Let Σ1={μ1,…,μN} be a finite alphabet and X a random variable that takes each value μi with probability pi. Define the entropy H(X) of X.
Suppose Σ2={0,1} and c:Σ1→Σ2∗ is a decipherable code. Write down an expression for the expected word length E(S) of c.
Prove that the minimum expected word length S∗ of a decipherable code c:Σ1→Σ2∗ satisfies
H(X)⩽S∗<H(X)+1.
[You can use Kraft's and Gibbs' inequalities as long as they are clearly stated.]

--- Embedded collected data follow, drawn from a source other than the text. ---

(** * Fetcher: a shallow embedding of [src/fetcher.ts]

    The dispatcher [Fetcher.request] and its four wrappers are embedded as
    computations in a small state / error / trace monad.  The process-wide
    [Fetcher.defaults] object and the global [fetch] binding live in the
    world state; every observable action of the dispatcher (the call of a
    callback, [setTimeout], the transport call, reading the response body)
    is recorded in the trace of the run.

    Modelling conventions.
    - JavaScript strings are [string]s, read as the UTF-8 bytes of a
      well-formed string (a lone surrogate has no counterpart here).
    - JavaScript numbers are integers [Z]; [NaN] and fractions are outside
      the model.  [0] is the only falsy number.
    - A plain object is an association list kept in own-property order
      (array-index keys ascending, then the other keys in creation order).
    - [HeadersInit] values are plain objects.
    - The callbacks [transformRequest], [transformResponse] and
      [validateStatus] are total functions: they have no effect of their
      own and cannot modify the header object they are shown.
    - A response object has an identity, its handle, and a body that can
      be read once: reading it marks the handle as used in the world, and
      a transport that answers again with a used handle hands over a
      response whose [json()] and [text()] reject.  A mock whose readers
      can be called again and again is a transport that answers with a new
      handle every time. *)

From Stdlib Require Import List String Ascii ZArith NArith Bool Lia.
From Stdlib Require Import DecimalString DecimalZ DecimalPos.
Import ListNotations.
Open Scope string_scope.
Open Scope list_scope.
Open Scope Z_scope.

Set Implicit Arguments.

(* ================================================================== *)
(** ** JavaScript values and truthiness *)

Module JS.

#[warnings="-register-all"]
Inductive JSValue : Type :=
| JUndefined
| JNull
| JBool (b : bool)
| JNum (n : Z)
| JStr (s : string)
| JArr (l : list JSValue)
| JObj (o : list (string * JSValue)).

(** [ToBoolean]: what [if (v)], [v && _] and [v || _] test. *)
Definition truthy (v : JSValue) : bool :=
  match v with
  | JUndefined | JNull => false
  | JBool b => b
  | JNum n => negb (n =? 0)
  | JStr s => negb (s =? "")%string
  | JArr _ | JObj _ => true
  end.

Definition truthyStr (s : string) : bool := negb (s =? "")%string.
Definition truthyNum (n : Z) : bool := negb (n =? 0).
(** Functions and objects are always truthy. *)
Definition truthyRef {A : Type} (_ : A) : bool := true.

(** A possibly [undefined] value of a given type, with its truthiness. *)
Definition truthyOpt {A : Type} (t : A -> bool) (a : option A) : bool :=
  match a with
  | Some v => t v
  | None => false
  end.

(** [a || b]: [a] when it is truthy, else [b] whatever it is. *)
Definition or_else {A : Type} (t : A -> bool) (a b : option A) : option A :=
  if truthyOpt t a then a else b.

(** [a || d] where [d] is a literal of the type. *)
Definition or_default {A : Type} (t : A -> bool) (a : option A) (d : A) : A :=
  match a with
  | Some v => if t v then v else d
  | None => d
  end.

End JS.
Export JS.

(* ================================================================== *)
(** ** Plain objects in own-property order *)

Module Obj.

Definition JSObject (V : Type) : Type := list (string * V).

Definition keys {V} (o : JSObject V) : list string := map fst o.

Definition digit_of (c : ascii) : option N :=
  let n := N_of_ascii c in
  if ((48 <=? n) && (n <=? 57))%N then Some (n - 48)%N else None.

Fixpoint parse_digits (s : string) (acc : N) : option N :=
  match s with
  | EmptyString => Some acc
  | String c r =>
      match digit_of c with
      | Some d => parse_digits r (10 * acc + d)%N
      | None => None
      end
  end.

(** A key is an array index when it is the canonical decimal form of an
    integer below [2^32 - 1]. *)
Definition array_index (k : string) : option N :=
  match k with
  | EmptyString => None
  | String "0" EmptyString => Some 0%N
  | String "0" _ => None
  | _ =>
      match parse_digits k 0 with
      | Some n => if (n <? 4294967295)%N then Some n else None
      | None => None
      end
  end.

Suppose a decipherable binary code has word lengths s1,…,sN. Show that
NlogN⩽s1+⋯+sN.
Suppose X is a source that emits N sourcewords a1,…,aN and pi is the probability that ai is emitted, where p1⩾p2⩾⋯⩾pN. Let b1=0 and bi=∑j=1i−1pj for 2⩽i⩽N. Let si=⌈−logpi⌉ for 1⩽i⩽N. Now define a code c by c(ai)=bi∗ where bi∗ is the (fractional part of the) binary expansion of bi to si decimal places. Prove that this defines a decipherable code.
What does it mean for a code to be optimal? Is the code c defined in the previous paragraph in terms of the bi∗ necessarily optimal? Justify your answer.